__TASK INSTRUCTIONS__:
Where the line containing "Definition sends (s" appears, end your copy; everything from the first line of the records below up to and including it must be reproduced exactly.

----------------

(* ===== verification/Frames.v ===== *)
(** What the helpers that talk to peers leave alone.  [sends s s']: [s'] differs from [s]
    at most in the peers' bookkeeping, the stores, the timers and the trace, which only
    grows; [advances] also allows a larger quick commit index. *)
From S2P Require Import Prelude Buffer Codec LogStore Timer Peer RaftState Raft Member.
From S2P Require Import Server.

(** The states handed to [save_state], newest first. *)
Definition saves (tr : list effect) : list srv_state :=
  omap (λ e, match e with SaveState st => Some st | _ => None end) tr.

Lemma keeps_weaken {S A} (R R' : relation S) (m : M S A) :
  (∀ s s', R s s' → R' s s') → keeps R m → keeps R' m.
Proof. intros HR Hm s. apply HR, Hm. Qed.

Section frames.
Context {L SM : Type} `{!LogStore L} `{!StateMachine SM} `{HE : !RaftEnv}.
Abbreviation server := (server L SM).

Definition control (s : server) :=
  (role_ s, leader_ s, id_ s, votes_responded_ s, votes_granted_ s, election_completed_ s,
   config_changing_ s, catching_up_ s, stopping_ s, steps_to_down_ s, snp_in_progress_ s,
   params_ s, state_ s, config_ s, conf_to_add_ s, rpc_clients_ s).
Definition advances (s s' : server) : Prop :=
  control s' = control s ∧ dom (peers_ s') = dom (peers_ s) ∧
  (∃ tr, trace_ s' = tr ++ trace_ s) ∧ quick_commit_idx_ s ≤ quick_commit_idx_ s'.
Definition sends (s s' : server) : Prop :=
  control s' = control s ∧ dom (peers_ s') = dom (peers_ s) ∧
  (∃ tr, trace_ s' = tr ++ trace_ s) ∧ quick_commit_idx_ s' = quick_commit_idx_ s.
#[export] Instance advances_pre : PreOrder advances.
Proof.
  split.
  - intros s. repeat split; [by exists []|lia].
  - intros a b c (H1 & H2 & [t1 H3] & H4) (H5 & H6 & [t2 H7] & H8).
    repeat split; [congruence|congruence| |lia].
    exists (t2 ++ t1). rewrite H7, H3. by rewrite app_assoc.
Qed.
#[export] Instance sends_pre : PreOrder sends.
Proof.
  split.
  - intros s. repeat split. by exists [].
  - intros a b c (H1 & H2 & [t1 H3] & H4) (H5 & H6 & [t2 H7] & H8).
    repeat split; [congruence|congruence| |congruence].
    exists (t2 ++ t1). rewrite H7, H3. by rewrite app_assoc.
Qed.
Lemma sends_advances {A} (m : M server A) : keeps sends m → keeps advances m.
Proof. apply keeps_weaken. intros s s' (H1 & H2 & H3 & H4).
  do 3 (split; [done|]). lia. Qed.

Ltac frame := intros; repeat split; try (by exists []).
#[local] Hint Extern 1 (keeps _ (modify _)) => apply keeps_modify; frame : keeps.
Lemma sends_emit e : keeps sends (emit e).
Proof. intros s. repeat split. by exists [e]. Qed.
#[local] Hint Resolve sends_emit : keeps.
Lemma sends_die {A} c : keeps sends (die (A:=A) c).
Proof. unfold die. solve_keeps. Qed.
Lemma sends_log_op {A} (m : M L A) : keeps sends (log_op m).
Proof. apply keeps_zoom. frame. Qed.
Lemma sends_sm_op {A} (m : M SM A) : keeps sends (sm_op m).
Proof. apply keeps_zoom. frame. Qed.
Lemma sends_upd_peer p f : keeps sends (upd_peer p f).
Proof.
  destruct p; apply keeps_modify; [|frame].
  intros s. repeat split; [|by exists []].
  unfold set_field; simpl. apply dom_alter_L.
Qed.
Lemma sends_alloc n : keeps sends (Buf.alloc n).
Proof. unfold Buf.alloc. solve_keeps. Qed.
#[local] Hint Resolve sends_die sends_log_op sends_sm_op sends_upd_peer sends_alloc : keeps.
Lemma sends_build n m : keeps sends (build n m).
Proof. unfold build. solve_keeps. Qed.
Lemma sends_get_buf e : keeps sends (LogEntry.get_buf e).
Proof. unfold LogEntry.get_buf. solve_keeps. Qed.
Lemma sends_the_peer p : keeps sends (the_peer p).
Proof. unfold the_peer. solve_keeps. Qed.
#[local] Hint Resolve sends_build sends_get_buf sends_the_peer : keeps.
Lemma sends_for_peers f : (∀ id, keeps sends (f id)) → keeps sends (for_peers f).
Proof. intros Hf. unfold for_peers. solve_keeps. Qed.
Ltac go := solve_keeps; repeat (apply sends_for_peers; intros ?; solve_keeps).
Lemma sends_serialize_all cs : keeps sends (ClusterConfig.serialize_all cs).
Proof. induction cs; simpl; unfold SrvConfig.serialize; go. Qed.
#[local] Hint Resolve sends_serialize_all : keeps.
Lemma sends_serialize_config c : keeps sends (ClusterConfig.serialize c).
Proof. unfold ClusterConfig.serialize. go. Qed.
Lemma sends_send_req p req h : keeps sends (send_req p req h).
Proof. unfold send_req. go. Qed.
Lemma sends_disable_hb id : keeps sends (disable_hb id).
Proof. unfold disable_hb. go. Qed.
Lemma sends_restart : keeps sends restart_election_timer.
Proof. unfold restart_election_timer. go. Qed.
Lemma sends_stop_timer : keeps sends stop_election_timer.
Proof. unfold stop_election_timer. go. Qed.
Lemma sends_enable_hb p : keeps sends (enable_hb_for_peer p).
Proof. unfold enable_hb_for_peer. go. Qed.
Lemma sends_term_for_log i : keeps sends (term_for_log i).
Proof. unfold term_for_log. go. Qed.
#[local] Hint Resolve sends_serialize_config sends_send_req sends_disable_hb sends_restart
  sends_stop_timer sends_enable_hb sends_term_for_log : keeps.
Lemma sends_sync_snapshot_req p a b c : keeps sends (create_sync_snapshot_req p a b c).
Proof. unfold create_sync_snapshot_req, SnapshotSyncReq.serialize, Snapshot.serialize. go. Qed.
#[local] Hint Resolve sends_sync_snapshot_req : keeps.
Lemma sends_append_entries_req p : keeps sends (create_append_entries_req p).
Proof. unfold create_append_entries_req. go. Qed.
#[local] Hint Resolve sends_append_entries_req : keeps.
Lemma sends_request_append_to p : keeps sends (request_append_entries_to p).
Proof. unfold request_append_entries_to. go. Qed.
#[local] Hint Resolve sends_request_append_to : keeps.

(** [commit] raises the quick commit index to its target, however it ends. *)
Lemma commit_quick i s :
  let s' := final (commit i s) in
  advances s s' ∧ quick_commit_idx_ s' = Z.max (quick_commit_idx_ s) i.
Proof.
  assert (keeps sends (for_peers (λ id,
          sent ← request_append_entries_to (Member id);
          when (negb sent) (upd_peer (Member id) Peer.set_pending_commit)))) as Hf by go.
  unfold commit. erewrite bind_Ret by reflexivity.
  destruct (Z.ltb_spec (quick_commit_idx_ s) i) as [Hlt|Hge].
  - set (s1 := s <| quick_commit_idx_ := i |>).
    assert (advances s s1) as H1 by (repeat split; [by exists []|unfold s1, set_field; simpl; lia]).
    match goal with |- context [(?m ≫= ?k) s] =>
      change ((m ≫= k) s) with ((when (bool_decide (role_ s = leader)) (for_peers (λ id,
          sent ← request_append_entries_to (Member id);
          when (negb sent) (upd_peer (Member id) Peer.set_pending_commit))) ≫= k) s1)
    end.
    match goal with |- context [final (?m s1)] => assert (keeps sends m) as Hk by go end.
    split; [etrans; [exact H1|by apply sends_advances]|].
    destruct (Hk s1) as (_ & _ & _ & Hq). cbv zeta. rewrite Hq. unfold s1, set_field; simpl. lia.
  - erewrite bind_Ret by reflexivity.
    match goal with |- context [final (?m s)] => assert (keeps sends m) as Hk by go end.
    split; [by apply sends_advances|]. destruct (Hk s) as (_ & _ & _ & Hq). cbv zeta. rewrite Hq. lia.
Qed.
Lemma advances_commit i : keeps advances (commit i).
Proof. intros s. apply commit_quick. Qed.
#[local] Hint Resolve advances_commit : keeps.
#[local] Hint Extern 5 (keeps advances _) => apply sends_advances; solve [eauto with keeps nocore] : keeps.
Lemma advances_request_append : keeps advances request_append_entries.
Proof. unfold request_append_entries, for_peers. solve_keeps. Qed.

(** ** Timers and heart-beats

    [calm s s']: only roles, timers, peers and the trace may differ. *)
Definition data (s : server) :=
  (id_ s, votes_responded_ s, votes_granted_ s, election_completed_ s,
   catching_up_ s, steps_to_down_ s, params_ s, state_ s, log_store_ s,
   state_machine_ s, quick_commit_idx_ s).
Definition calm (s s' : server) : Prop :=
  data s' = data s ∧ saves (trace_ s') = saves (trace_ s).
#[export] Instance calm_pre : PreOrder calm.
Proof.
  split; [by split|]. intros a b c [H1 H2] [H3 H4]. split; congruence.
Qed.
Ltac calmly := intros; split; reflexivity.
#[local] Hint Extern 1 (keeps calm (modify _)) => apply keeps_modify; calmly : keeps.
Lemma calm_emit e : (∀ st, e ≠ SaveState st) → keeps calm (emit e).
Proof. intros He s. split; [done|]. destruct e; simpl; naive_solver. Qed.
#[local] Hint Extern 1 (keeps calm (emit _)) => apply calm_emit; discriminate : keeps.
Lemma calm_upd_peer p f : keeps calm (upd_peer p f).
Proof. destruct p; apply keeps_modify; calmly. Qed.
Lemma calm_the_peer p : keeps calm (the_peer p).
Proof. unfold the_peer. solve_keeps. Qed.
#[local] Hint Resolve calm_upd_peer calm_the_peer : keeps.
Lemma calm_restart : keeps calm restart_election_timer.
Proof. unfold restart_election_timer. solve_keeps. Qed.
Lemma calm_stop_timer : keeps calm stop_election_timer.
Proof. unfold stop_election_timer. solve_keeps. Qed.
Lemma calm_disable_hb id : keeps calm (disable_hb id).
Proof. unfold disable_hb. solve_keeps. Qed.
#[local] Hint Resolve calm_restart calm_stop_timer calm_disable_hb : keeps.
Lemma calm_become_follower : keeps calm become_follower.
Proof. unfold become_follower, for_peers. solve_keeps. Qed.
Lemma calm_add_peer c : keeps calm (add_peer c).
Proof. unfold add_peer. solve_keeps. Qed.
Lemma calm_remove_peer id : keeps calm (remove_peer id).
Proof. unfold remove_peer. solve_keeps. Qed.
#[local] Hint Resolve calm_add_peer calm_remove_peer : keeps.
Lemma calm_remove_srvs c ids : keeps calm (remove_srvs c ids).
Proof. induction ids; simpl; solve_keeps. Qed.
#[local] Hint Resolve calm_remove_srvs : keeps.
Lemma calm_reconfigure c : keeps calm (reconfigure c).
Proof. unfold reconfigure. solve_keeps. Qed.

(** ** What always returns *)
Lemma total_emit e : total (emit (L:=L) (SM:=SM) e).
Proof. apply total_modify. Qed.
Lemma total_upd_peer p f : total (upd_peer (L:=L) (SM:=SM) p f).
Proof. destruct p; apply total_modify. Qed.
#[local] Hint Resolve total_emit total_upd_peer : total.
Lemma total_restart : total (restart_election_timer (L:=L) (SM:=SM)).
Proof. unfold restart_election_timer. solve_total. Qed.
Lemma total_stop_timer : total (stop_election_timer (L:=L) (SM:=SM)).
Proof. unfold stop_election_timer. solve_total. Qed.
Lemma total_disable_hb id : total (disable_hb (L:=L) (SM:=SM) id).
Proof. unfold disable_hb. solve_total. Qed.
#[local] Hint Resolve total_restart total_stop_timer total_disable_hb : total.
Lemma total_become_follower : total (become_follower (L:=L) (SM:=SM)).
Proof. unfold become_follower, for_peers. solve_total. Qed.
Lemma total_add_peer c : total (add_peer (L:=L) (SM:=SM) c).
Proof. unfold add_peer. solve_total. Qed.
Lemma total_remove_peer id : total (remove_peer (L:=L) (SM:=SM) id).
Proof. unfold remove_peer. solve_total. Qed.
#[local] Hint Resolve total_add_peer total_remove_peer : total.
Lemma total_remove_srvs c ids : total (remove_srvs (L:=L) (SM:=SM) c ids).
Proof. induction ids; simpl; solve_total. Qed.
#[local] Hint Resolve total_remove_srvs : total.
Lemma total_reconfigure c : total (reconfigure (L:=L) (SM:=SM) c).
Proof. unfold reconfigure. solve_total. Qed.
End frames.

#[export] Hint Resolve sends_emit sends_die sends_log_op sends_sm_op sends_upd_peer sends_alloc
  sends_build sends_get_buf sends_the_peer sends_serialize_config sends_send_req
  sends_disable_hb sends_restart sends_stop_timer sends_enable_hb sends_term_for_log
  sends_sync_snapshot_req sends_append_entries_req sends_request_append_to
  advances_commit advances_request_append : keeps.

----------------

__RESPONSE TO THE TASK__:
(* ===== verification/Frames.v ===== *)
(** What the helpers that talk to peers leave alone.  [sends s s']: [s'] differs from [s]
    at most in the peers' bookkeeping, the stores, the timers and the trace, which only
    grows; [advances] also allows a larger quick commit index. *)
From S2P Require Import Prelude Buffer Codec LogStore Timer Peer RaftState Raft Member.
From S2P Require Import Server.

(** The states handed to [save_state], newest first. *)
Definition saves (tr : list effect) : list srv_state :=
  omap (λ e, match e with SaveState st => Some st | _ => None end) tr.

Lemma keeps_weaken {S A} (R R' : relation S) (m : M S A) :
  (∀ s s', R s s' → R' s s') → keeps R m → keeps R' m.
Proof. intros HR Hm s. apply HR, Hm. Qed.

Section frames.
Context {L SM : Type} `{!LogStore L} `{!StateMachine SM} `{HE : !RaftEnv}.
Abbreviation server := (server L SM).

Definition control (s : server) :=
  (role_ s, leader_ s, id_ s, votes_responded_ s, votes_granted_ s, election_completed_ s,
   config_changing_ s, catching_up_ s, stopping_ s, steps_to_down_ s, snp_in_progress_ s,
   params_ s, state_ s, config_ s, conf_to_add_ s, rpc_clients_ s).
Definition advances (s s' : server) : Prop :=
  control s' = control s ∧ dom (peers_ s') = dom (peers_ s) ∧
  (∃ tr, trace_ s' = tr ++ trace_ s) ∧ quick_commit_idx_ s ≤ quick_commit_idx_ s'.
Definition sends (s s' : server) : Prop :=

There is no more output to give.